<<<<

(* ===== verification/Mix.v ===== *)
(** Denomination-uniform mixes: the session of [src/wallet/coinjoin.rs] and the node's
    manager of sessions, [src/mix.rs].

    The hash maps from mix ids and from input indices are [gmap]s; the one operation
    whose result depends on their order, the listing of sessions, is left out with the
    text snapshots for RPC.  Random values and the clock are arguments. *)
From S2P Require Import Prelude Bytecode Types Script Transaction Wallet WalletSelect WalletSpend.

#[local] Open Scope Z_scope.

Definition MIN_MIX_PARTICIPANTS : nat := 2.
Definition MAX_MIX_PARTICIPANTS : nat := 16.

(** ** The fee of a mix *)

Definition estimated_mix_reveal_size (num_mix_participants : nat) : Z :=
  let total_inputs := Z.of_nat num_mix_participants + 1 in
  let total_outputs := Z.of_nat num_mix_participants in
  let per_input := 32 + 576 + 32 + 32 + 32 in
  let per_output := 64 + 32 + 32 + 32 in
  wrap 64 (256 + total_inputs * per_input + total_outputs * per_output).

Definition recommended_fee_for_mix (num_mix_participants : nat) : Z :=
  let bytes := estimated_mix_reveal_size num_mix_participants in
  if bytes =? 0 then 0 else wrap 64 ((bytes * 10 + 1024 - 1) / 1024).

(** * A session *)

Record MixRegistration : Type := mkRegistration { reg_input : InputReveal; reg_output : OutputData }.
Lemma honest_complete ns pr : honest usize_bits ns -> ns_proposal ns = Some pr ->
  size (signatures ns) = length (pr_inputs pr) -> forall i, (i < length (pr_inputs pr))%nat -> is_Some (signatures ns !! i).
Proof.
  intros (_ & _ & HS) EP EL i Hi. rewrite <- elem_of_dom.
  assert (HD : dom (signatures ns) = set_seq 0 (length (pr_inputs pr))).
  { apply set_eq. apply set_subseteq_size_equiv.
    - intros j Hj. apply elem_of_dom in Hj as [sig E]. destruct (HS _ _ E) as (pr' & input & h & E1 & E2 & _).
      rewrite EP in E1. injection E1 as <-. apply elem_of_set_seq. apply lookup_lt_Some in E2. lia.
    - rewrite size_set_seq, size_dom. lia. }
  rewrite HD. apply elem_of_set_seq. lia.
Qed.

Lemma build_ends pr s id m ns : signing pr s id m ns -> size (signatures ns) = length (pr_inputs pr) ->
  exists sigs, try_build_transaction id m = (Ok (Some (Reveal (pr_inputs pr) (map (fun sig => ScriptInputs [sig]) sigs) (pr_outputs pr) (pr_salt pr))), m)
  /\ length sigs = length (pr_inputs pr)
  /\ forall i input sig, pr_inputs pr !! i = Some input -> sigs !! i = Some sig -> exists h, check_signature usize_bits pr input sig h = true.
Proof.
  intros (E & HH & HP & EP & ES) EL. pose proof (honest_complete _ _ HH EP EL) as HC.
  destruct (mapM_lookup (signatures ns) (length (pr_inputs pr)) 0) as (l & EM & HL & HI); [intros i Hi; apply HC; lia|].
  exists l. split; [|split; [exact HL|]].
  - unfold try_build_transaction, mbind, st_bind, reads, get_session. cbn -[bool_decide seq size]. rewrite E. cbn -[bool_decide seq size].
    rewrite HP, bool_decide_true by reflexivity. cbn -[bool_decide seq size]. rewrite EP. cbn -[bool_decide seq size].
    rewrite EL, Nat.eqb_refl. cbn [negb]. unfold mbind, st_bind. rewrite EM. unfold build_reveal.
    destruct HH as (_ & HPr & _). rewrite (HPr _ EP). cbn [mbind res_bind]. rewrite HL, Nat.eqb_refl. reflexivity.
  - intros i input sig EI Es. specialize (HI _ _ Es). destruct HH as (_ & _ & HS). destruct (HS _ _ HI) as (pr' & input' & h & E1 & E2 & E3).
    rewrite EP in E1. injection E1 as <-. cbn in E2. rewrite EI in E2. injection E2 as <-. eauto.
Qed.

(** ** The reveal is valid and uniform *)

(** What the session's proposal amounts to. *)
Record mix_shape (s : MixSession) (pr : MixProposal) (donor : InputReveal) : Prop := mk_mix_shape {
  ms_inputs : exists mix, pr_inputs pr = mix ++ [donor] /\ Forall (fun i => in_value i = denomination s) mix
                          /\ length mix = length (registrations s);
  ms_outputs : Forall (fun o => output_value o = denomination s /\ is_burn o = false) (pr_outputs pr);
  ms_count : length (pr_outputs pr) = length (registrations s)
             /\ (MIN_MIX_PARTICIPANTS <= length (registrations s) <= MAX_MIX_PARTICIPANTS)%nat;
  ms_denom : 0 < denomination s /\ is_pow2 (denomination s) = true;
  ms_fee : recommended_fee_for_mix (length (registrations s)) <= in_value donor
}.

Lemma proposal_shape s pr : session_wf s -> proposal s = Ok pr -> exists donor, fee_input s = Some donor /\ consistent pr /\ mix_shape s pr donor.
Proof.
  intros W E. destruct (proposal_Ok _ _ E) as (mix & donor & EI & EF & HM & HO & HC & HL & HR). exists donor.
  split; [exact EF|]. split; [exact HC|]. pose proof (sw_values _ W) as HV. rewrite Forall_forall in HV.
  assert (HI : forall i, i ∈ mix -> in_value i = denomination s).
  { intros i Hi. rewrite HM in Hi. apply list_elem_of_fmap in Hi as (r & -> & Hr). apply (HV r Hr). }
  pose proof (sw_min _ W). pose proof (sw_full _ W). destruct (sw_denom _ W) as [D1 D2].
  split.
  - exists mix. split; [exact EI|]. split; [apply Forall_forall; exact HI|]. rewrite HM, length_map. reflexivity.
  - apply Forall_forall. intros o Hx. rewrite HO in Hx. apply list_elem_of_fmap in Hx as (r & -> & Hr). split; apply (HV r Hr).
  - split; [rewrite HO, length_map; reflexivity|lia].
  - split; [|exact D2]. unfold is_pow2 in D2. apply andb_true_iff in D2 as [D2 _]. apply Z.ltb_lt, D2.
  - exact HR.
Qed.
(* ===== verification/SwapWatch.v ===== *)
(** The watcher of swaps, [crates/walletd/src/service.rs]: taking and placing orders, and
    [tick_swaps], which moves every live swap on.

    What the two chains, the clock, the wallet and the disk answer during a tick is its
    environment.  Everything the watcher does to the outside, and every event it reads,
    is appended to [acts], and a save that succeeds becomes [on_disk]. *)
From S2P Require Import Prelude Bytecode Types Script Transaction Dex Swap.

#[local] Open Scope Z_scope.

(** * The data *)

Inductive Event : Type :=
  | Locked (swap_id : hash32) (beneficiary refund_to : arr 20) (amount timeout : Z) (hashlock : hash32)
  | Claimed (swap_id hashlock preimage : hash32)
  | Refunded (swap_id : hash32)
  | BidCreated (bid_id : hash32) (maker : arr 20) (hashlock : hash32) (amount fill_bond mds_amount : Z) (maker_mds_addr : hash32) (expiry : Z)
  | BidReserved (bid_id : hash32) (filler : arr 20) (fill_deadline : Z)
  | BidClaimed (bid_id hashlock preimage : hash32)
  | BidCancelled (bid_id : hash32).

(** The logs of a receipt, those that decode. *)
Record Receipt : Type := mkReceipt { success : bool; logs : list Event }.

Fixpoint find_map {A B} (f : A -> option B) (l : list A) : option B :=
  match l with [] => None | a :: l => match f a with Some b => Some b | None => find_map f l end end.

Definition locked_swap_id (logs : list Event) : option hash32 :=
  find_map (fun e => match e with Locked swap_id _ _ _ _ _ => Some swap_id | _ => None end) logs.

>>>>

Where the listing above has a line with "Definition recommended_fee_for_mix (num_mix_participants", start there, and output every line exactly through the line with "exists l. split; [|split; [exact HL|]].", which is also included.

Definition recommended_fee_for_mix (num_mix_participants : nat) : Z :=
  let bytes := estimated_mix_reveal_size num_mix_participants in
  if bytes =? 0 then 0 else wrap 64 ((bytes * 10 + 1024 - 1) / 1024).

(** * A session *)

Record MixRegistration : Type := mkRegistration { reg_input : InputReveal; reg_output : OutputData }.
Lemma honest_complete ns pr : honest usize_bits ns -> ns_proposal ns = Some pr ->
  size (signatures ns) = length (pr_inputs pr) -> forall i, (i < length (pr_inputs pr))%nat -> is_Some (signatures ns !! i).
Proof.
  intros (_ & _ & HS) EP EL i Hi. rewrite <- elem_of_dom.
  assert (HD : dom (signatures ns) = set_seq 0 (length (pr_inputs pr))).
  { apply set_eq. apply set_subseteq_size_equiv.
    - intros j Hj. apply elem_of_dom in Hj as [sig E]. destruct (HS _ _ E) as (pr' & input & h & E1 & E2 & _).
      rewrite EP in E1. injection E1 as <-. apply elem_of_set_seq. apply lookup_lt_Some in E2. lia.
    - rewrite size_set_seq, size_dom. lia. }
  rewrite HD. apply elem_of_set_seq. lia.
Qed.

Lemma build_ends pr s id m ns : signing pr s id m ns -> size (signatures ns) = length (pr_inputs pr) ->
  exists sigs, try_build_transaction id m = (Ok (Some (Reveal (pr_inputs pr) (map (fun sig => ScriptInputs [sig]) sigs) (pr_outputs pr) (pr_salt pr))), m)
  /\ length sigs = length (pr_inputs pr)
  /\ forall i input sig, pr_inputs pr !! i = Some input -> sigs !! i = Some sig -> exists h, check_signature usize_bits pr input sig h = true.
Proof.
  intros (E & HH & HP & EP & ES) EL. pose proof (honest_complete _ _ HH EP EL) as HC.
  destruct (mapM_lookup (signatures ns) (length (pr_inputs pr)) 0) as (l & EM & HL & HI); [intros i Hi; apply HC; lia|].
  exists l. split; [|split; [exact HL|]].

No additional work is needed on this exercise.